I recently interviewed Scrivner on the rationale for the city and county pension reforms, the similarities and differences between them, lessons learned, and much more. Here's an excerpt:
Scrivner: [...W]hen I got elected to the Bakersfield city council, I asked for the city manager to give me some information on the city’s CalPERS pension costs. What I discovered was pretty startling. It was something that I later learned was the norm for other cities and counties that had followed the state’s mistake in raising public employee pensions to the “3% at 50” [Editor’s note: a retirement benefit plan in which public workers are able to retire at age 50 with the percentage of final pension compensation being calculated as 3% per year multiplied by the number of years of service] for public safety employees and “3% at 60” for non-safety employees.

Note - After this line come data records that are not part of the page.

(** * The line buffer of text_editor.c

    A shallow embedding of the three buffer functions of [text_editor.c]
    ([buffer_select_node], [buffer_remove_character],
    [buffer_insert_character]) and of the line walk of [main], followed by
    the properties of the line store and of the two edit operations.

    Memory is explicit.  A [node_t] lives at an address of a heap, a pointer
    is an optional address ([None] is [NULL]), and the 128-byte [text] array
    of a node is a list of characters that is read and written by index.
    Every access outside [text], every dereference of [NULL] and every read
    of a string without terminator is undefined behaviour in C and is the
    outcome [Undefined] here. *)

From Stdlib Require Import ZArith Ascii String Lia.
From stdpp Require Import base tactics option list.

Local Open Scope Z_scope.

(** ** Outcomes of running C code *)

Inductive outcome (A : Type) : Type :=
| Returned (a : A)   (* the call returns, leaving [a] *)
| Undefined          (* the call has undefined behaviour *)
| OutOfFuel.         (* the model of a loop ran out of steps *)

Arguments Returned {A} a.
Arguments Undefined {A}.
Arguments OutOfFuel {A}.

Definition bind {A B : Type} (m : outcome A) (k : A -> outcome B) : outcome B :=
  match m with
  | Returned a => k a
  | Undefined => Undefined
  | OutOfFuel => OutOfFuel
  end.

Declare Scope outcome_scope.
Delimit Scope outcome_scope with outcome.
Notation "'do' x <- m ; k" := (bind m (fun x => k))
  (at level 10, x name, m at level 100, k at level 200) : outcome_scope.
Local Open Scope outcome_scope.

(** ** Machine integers and characters *)

(** [char text[128]] *)
Definition MAX_LINE_LEN : Z := 128.

Definition INT_MIN : Z := - 2 ^ 31.
Definition INT_MAX : Z := 2 ^ 31 - 1.

(** The values of an [int] argument. *)
Definition is_int (x : Z) : Prop := INT_MIN <= x <= INT_MAX.

(** An [int] compared with a [size_t] is first converted to [size_t]
    (64 bits here; a negative [int] becomes a value above every line
    length for a 32-bit [size_t] as well). *)
Definition to_size_t (i : Z) : Z := i mod 2 ^ 64.

(** The terminator and the padding character. *)
Definition NUL : ascii := Ascii.zero.
Definition SPACE : ascii := " "%char.

(** [c == 0] *)
Definition is_nul (c : ascii) : bool := Ascii.eqb c NUL.

(** Storing an [int] into a [char] keeps its low byte. *)
Definition to_char (ch : Z) : ascii := ascii_of_N (Z.to_N (ch mod 256)).

(** Reading a [char] back as an [int] (the byte value). *)
Definition of_char (c : ascii) : Z := Z.of_N (N_of_ascii c).

(** ** The text array of a node *)

(** [text[i]] as a value: defined inside the array only. *)
Definition text_read (t : list ascii) (i : Z) : outcome ascii :=
  if (0 <=? i) && (i <? MAX_LINE_LEN) then
    match t !! Z.to_nat i with
    | Some c => Returned c
    | None => Undefined
    end
  else Undefined.

(** [text[i] = c]: defined inside the array only. *)
Definition text_write (t : list ascii) (i : Z) (c : ascii) : outcome (list ascii) :=
  if (0 <=? i) && (i <? MAX_LINE_LEN) then
    match t !! Z.to_nat i with
    | Some _ => Returned (<[Z.to_nat i := c]> t)
    | None => Undefined
    end
  else Undefined.

(** The logical content: the characters before the first terminator. *)
Fixpoint content (t : list ascii) : list ascii :=
  match t with
  | [] => []
  | c :: r => if is_nul c then [] else c :: content r
  end.

(** Whether the array holds a terminator. *)
Definition terminated (t : list ascii) : bool :=
  existsb is_nul t.

(** [strlen(text)]: the scan leaves the array when it holds no terminator. *)
Definition strlen (t : list ascii) : outcome Z :=
  if terminated t then Returned (Z.of_nat (length (content t))) else Undefined.

(** *** The loops of [buffer_remove_character]

    [for (int i = x - 1; i < strlen(text); i++) text[i] = text[i + 1];]
    [strlen] is evaluated before every iteration and the comparison is
    unsigned.  [i] grows and stays below [strlen(text) < 128], so 129 steps
    are never used up ([remove_shift_fuel] below). *)
Fixpoint remove_shift (fuel : nat) (t : list ascii) (i : Z) : outcome (list ascii) :=
  match fuel with
  | O => OutOfFuel
  | S fuel' =>
      do len <- strlen t;
      if to_size_t i <? len then
        do c <- text_read t (i + 1);
        do t' <- text_write t i c;
        remove_shift fuel' t' (i + 1)
      else Returned t
  end.

(** The body of [buffer_remove_character] on the text of the current node. *)
Definition remove_in_text (x : Z) (t : list ascii) : outcome (list ascii) :=
  if x - 1 <? INT_MIN then Undefined  (* signed overflow of [x - 1] *)
  else
    do t1 <- remove_shift (S (Z.to_nat MAX_LINE_LEN)) t (x - 1);
    do len <- strlen t1;
    text_write t1 len NUL.

(** *** The loops of [buffer_insert_character]

    [for (int i = 0; i < x; i++) if (text[i] == 0) text[i] = ' ';]
    with [n] iterations left and the loop variable at [i]. *)
Fixpoint gap_fill (n : nat) (t : list ascii) (i : Z) : outcome (list ascii) :=
  match n with
  | O => Returned t
  | S n' =>
      do c <- text_read t i;
      do t' <- (if is_nul c then text_write t i SPACE else Returned t);
      gap_fill n' t' (i + 1)
  end.

(** [for (int i = strlen(text); i >= x; i--) text[i + 1] = text[i];]
    with [n] iterations left and the loop variable at [i]. *)
Fixpoint shift_right (n : nat) (t : list ascii) (i : Z) : outcome (list ascii) :=
  match n with
  | O => Returned t
  | S n' =>
      do c <- text_read t i;
      do t' <- text_write t (i + 1) c;
      shift_right n' t' (i - 1)
  end.

(** The body of [buffer_insert_character] on the text of the current node. *)
Definition insert_in_text (ch x : Z) (t : list ascii) : outcome (list ascii) :=
  do t1 <- gap_fill (Z.to_nat x) t 0;
  do c <- text_read t1 x;
  do t2 <- (if is_nul c then Returned t1
            else do len <- strlen t1;
                 shift_right (Z.to_nat (len - x + 1)) t1 len);
  text_write t2 x (to_char ch).

(** ** Nodes, the heap and the buffer *)

Record node_t : Type := Node { text : list ascii; next : option nat }.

Back in the mid-1990s, the city’s retirement costs were overfunded. In June of 1999, the pension fund had an excess of $94 million, and we weren’t having to make payments to CalPERS. But by the time the city council had raised those pension benefits in 2002 from “2% at 50” to “3% at 50” for public safety employees and “2% at 55” to “3% at 60” for non-safety employees, that surplus of $94 million turned into a $27 million unfunded liability.
And that number kept rising. By the time I was in office in 2005, that unfunded liability had reached $93 million. So there was a complete swing of over $180 million as a result of the increased pension benefits.
And in terms of the costs—what the city was paying into CalPERS—the city went from paying nothing to making a $4 million annual payment in the early 2000s. That rose to an approximately $15 million annual payment by the time I got into office in 2005, and when I left six years later, that payment was in the neighborhood of $25 million per year. That was impacting our budget tremendously, despite the fact that we had had a housing boom and the economy was robust at the time.
When I saw that, I thought back to all of the people I had talked to on the campaign trail and the issues they were concerned about—graffiti in their neighborhoods, the potholes, and the fact that there weren’t enough police officers on the street. And I saw this as directly impacting the city’s ability to provide a level of service in government that my constituents expected and, I felt, deserved.
[...] So I got a tremendous amount of resistance, and there was no one else on the city council that wanted to talk about pension reform. They just wanted to blame it on the stock market, claim that at some point it was going to turn around, and argue that these safety workers were putting their lives on the line and so they deserved the benefits they were given.
And while I appreciate as much as anyone the kind of work that a policeman or firefighter has to do, to me it’s not a question of what these workers deserve in their retirement, but rather it’s a question of what we as taxpayers can afford. And it was clear to me that we couldn’t afford it, and we were going to have to change it.